Anthony M. Turkiewicz, MD: We’re going to wrap up this section. Ana-Maria, can you talk about some concepts about switching therapies? It’s not always an easy topic. What are those circumstances, for example, not enough efficacy and tolerance, do you go with the same class or move around? Give us your thoughts on that, Ana-Maria.
Ana-Maria Orbai, MD, MHS: This is a very frequent question in the clinic. Our therapies don’t last forever, even if they’re a good match with the patient’s phenotype.
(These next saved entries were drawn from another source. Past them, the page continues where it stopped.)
(** X15. A call of [executeFeature] or of [resumeFeature] for a
    feature that is not running leaves the registry exactly as it found
    it: its own entry is gone and no entry of another feature is touched. *)
Theorem run_restores_registry (d : nat) (p f : string) (u a : bool) (w : World) :
  runningFeatures w !! f = None ->
  runningFeatures (fst (run (executeFeature ext d p f u a) w)) = runningFeatures w
  /\ runningFeatures (fst (run (resumeFeature ext d p f u) w)) = runningFeatures w.
Proof.
  intros H.
  assert (Hexec : forall a0,
             runningFeatures (fst (run (executeFeature ext d p f u a0) w))
             = runningFeatures w).
  { intros a0. rewrite (run_executeFeature ext d p f u a0 w H).
    destruct (contextFiles w !! (p, f)) as [context|].
    - rewrite (run_executeFeatureWithContext ext p f context u w H).
      rewrite guarded_restores_registry; [reflexivity | exact H].
    - rewrite run_executeFeature_fresh.
      rewrite guarded_restores_registry; [reflexivity | exact H]. }
  split; [apply Hexec |].
  rewrite run_resumeFeature.
  destruct (contextFiles w !! (p, f)) as [context|]; [| apply Hexec].
  rewrite (run_executeFeatureWithContext ext p f context u w H).
  rewrite guarded_restores_registry; [reflexivity | exact H].
Qed.

End EarlyEnds.

(** ** Looking a branch up in the list of work trees *)

Section Lookup.

Context (ext : External).

Lemma split_entry_app (path head branch rest : string) :
  JS.single_line path = true -> JS.single_line head = true ->
  JS.single_line branch = true ->
  JS.split_nl (worktree_entry path head branch +:+ rest) =
    ([ "worktree " +:+ path; "HEAD " +:+ head; "branch refs/heads/" +:+ branch;
       EmptyString ] ++ JS.split_nl rest)%list.
Proof.
  intros Hp Hh Hb. unfold worktree_entry.
  assert (Heq : ("worktree " +:+ path +:+ lf +:+ "HEAD " +:+ head +:+ lf +:+
                 "branch refs/heads/" +:+ branch +:+ lf +:+ lf) +:+ rest
                = ("worktree " +:+ path) +:+ String JS.nl
                    (("HEAD " +:+ head) +:+ String JS.nl
                       (("branch refs/heads/" +:+ branch) +:+ String JS.nl
                          (EmptyString +:+ String JS.nl rest)))).
  { rewrite !JSFacts.append_assoc. reflexivity. }
  rewrite Heq, !JSFacts.split_nl_app_nl.
  rewrite (JSFacts.split_nl_single_line ("worktree " +:+ path)),
    (JSFacts.split_nl_single_line ("HEAD " +:+ head)),
    (JSFacts.split_nl_single_line ("branch refs/heads/" +:+ branch));
    [reflexivity | | | ]; rewrite JSFacts.single_line_append; cbn; assumption.
Qed.

(** The scan of one record, from the state in which the loop starts and
    in which every record that does not match leaves it. *)
Lemma scan_loop_entry (p path head branch b : string) :
  JS.truthy path = true -> JS.truthy branch = true ->
  scan_loop ext p b
    [ "worktree " +:+ path; "HEAD " +:+ head; "branch refs/heads/" +:+ branch;
      EmptyString ] None None
  = if String.eqb branch b then inl (Some (resolve_listed ext p path))
    else inr (None, None).
Proof.
  intros Hp Hb.
  cbn [scan_loop]. unfold JS.startsWith.
  rewrite (JSFacts.prefix_append "worktree " path).
  change (JS.slice 9 ("worktree " +:+ path)) with path.
  change (String.prefix "worktree " ("HEAD " +:+ head)) with false. cbn iota.
  change (String.prefix "branch " ("HEAD " +:+ head)) with false. cbn iota.
  change (JS.is_empty ("HEAD " +:+ head)) with false. cbn iota.
  change (String.prefix "worktree " ("branch refs/heads/" +:+ branch)) with false. cbn iota.
  change (String.prefix "branch " ("branch refs/heads/" +:+ branch)) with true. cbn iota.
  change (JS.slice 7 ("branch refs/heads/" +:+ branch)) with ("refs/heads/" +:+ branch).
  rewrite remove_first_append.
  change (String.prefix "worktree " EmptyString) with false.
  change (String.prefix "branch " EmptyString) with false.
  cbn iota. change (JS.is_empty EmptyString) with true.
  unfold or_null. rewrite Hp, Hb. cbn iota.
  destruct (String.eqb branch b); reflexivity.
Qed.

Lemma scan_listing (p b : string) (entries : list (string * string * string)) :
  Forall well_listed entries ->
  scan_worktrees ext p b (JS.split_nl (listing_of entries)) None None
  = (fun e => resolve_listed ext p e.1.1) <$> List.find (fun e => String.eqb e.2 b) entries.
Proof.
  induction 1 as [|[[path head] branch] rest (Hp1 & Hp2 & Hh & Hb1 & Hb2) _ IH].
  - reflexivity.
  - cbn [listing_of foldr fst snd List.find] in *.
    rewrite (split_entry_app path head branch _ Hp1 Hh Hb1), scan_app.
    rewrite (scan_loop_entry p path head branch b Hp2 Hb2).
    destruct (String.eqb branch b); [reflexivity | exact IH].
Qed.

(** X16. [findExistingWorktreeForBranch] never fails. When git
    lists well-formed records, it returns the path of the first record
    whose branch is the one looked for, made absolute, and [null] when
    there is none; it returns [null] as well when the git command fails. *)
Theorem find_worktree_first_match (p b : string) (entries : list (string * string * string))
    (w : World) :
  wt_listing w = listing_of entries ->
  Forall well_listed entries ->
  snd (run (findExistingWorktreeForBranch ext p b) w) =
    Fulfilled
      (if wt_list_ok (env w) then
         (fun e => resolve_listed ext p e.1.1)
           <$> List.find (fun e => String.eqb e.2 b) entries
       else None).
Proof.
  intros HL Hwf. rewrite run_findExisting. cbn [snd]. unfold find_result.
  destruct (wt_list_ok (env w)); [| reflexivity].
  now rewrite HL, scan_listing.
Qed.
Even if there’s a good response initially, they can have secondary failure for various reasons, whether that’s because they develop antidrug antibodies, or maybe the disease finds a way to overcome the mechanism that we’re inhibiting, and then we have to press a different button. Our ability to measure the reasons why patients are failing therapy is not so great. We have antidrug antibodies for a few therapies. Unfortunately, studies of strategies of measuring drug concentration and antidrug antibodies, if anything, have been discouraging us from measuring them; although I’m still curious and I think it’s helpful for some patients. It’s going to happen in clinical practice, and depending on our judgment with the patient, we may be staying in the same family or maybe switching the mechanism of action [MOA].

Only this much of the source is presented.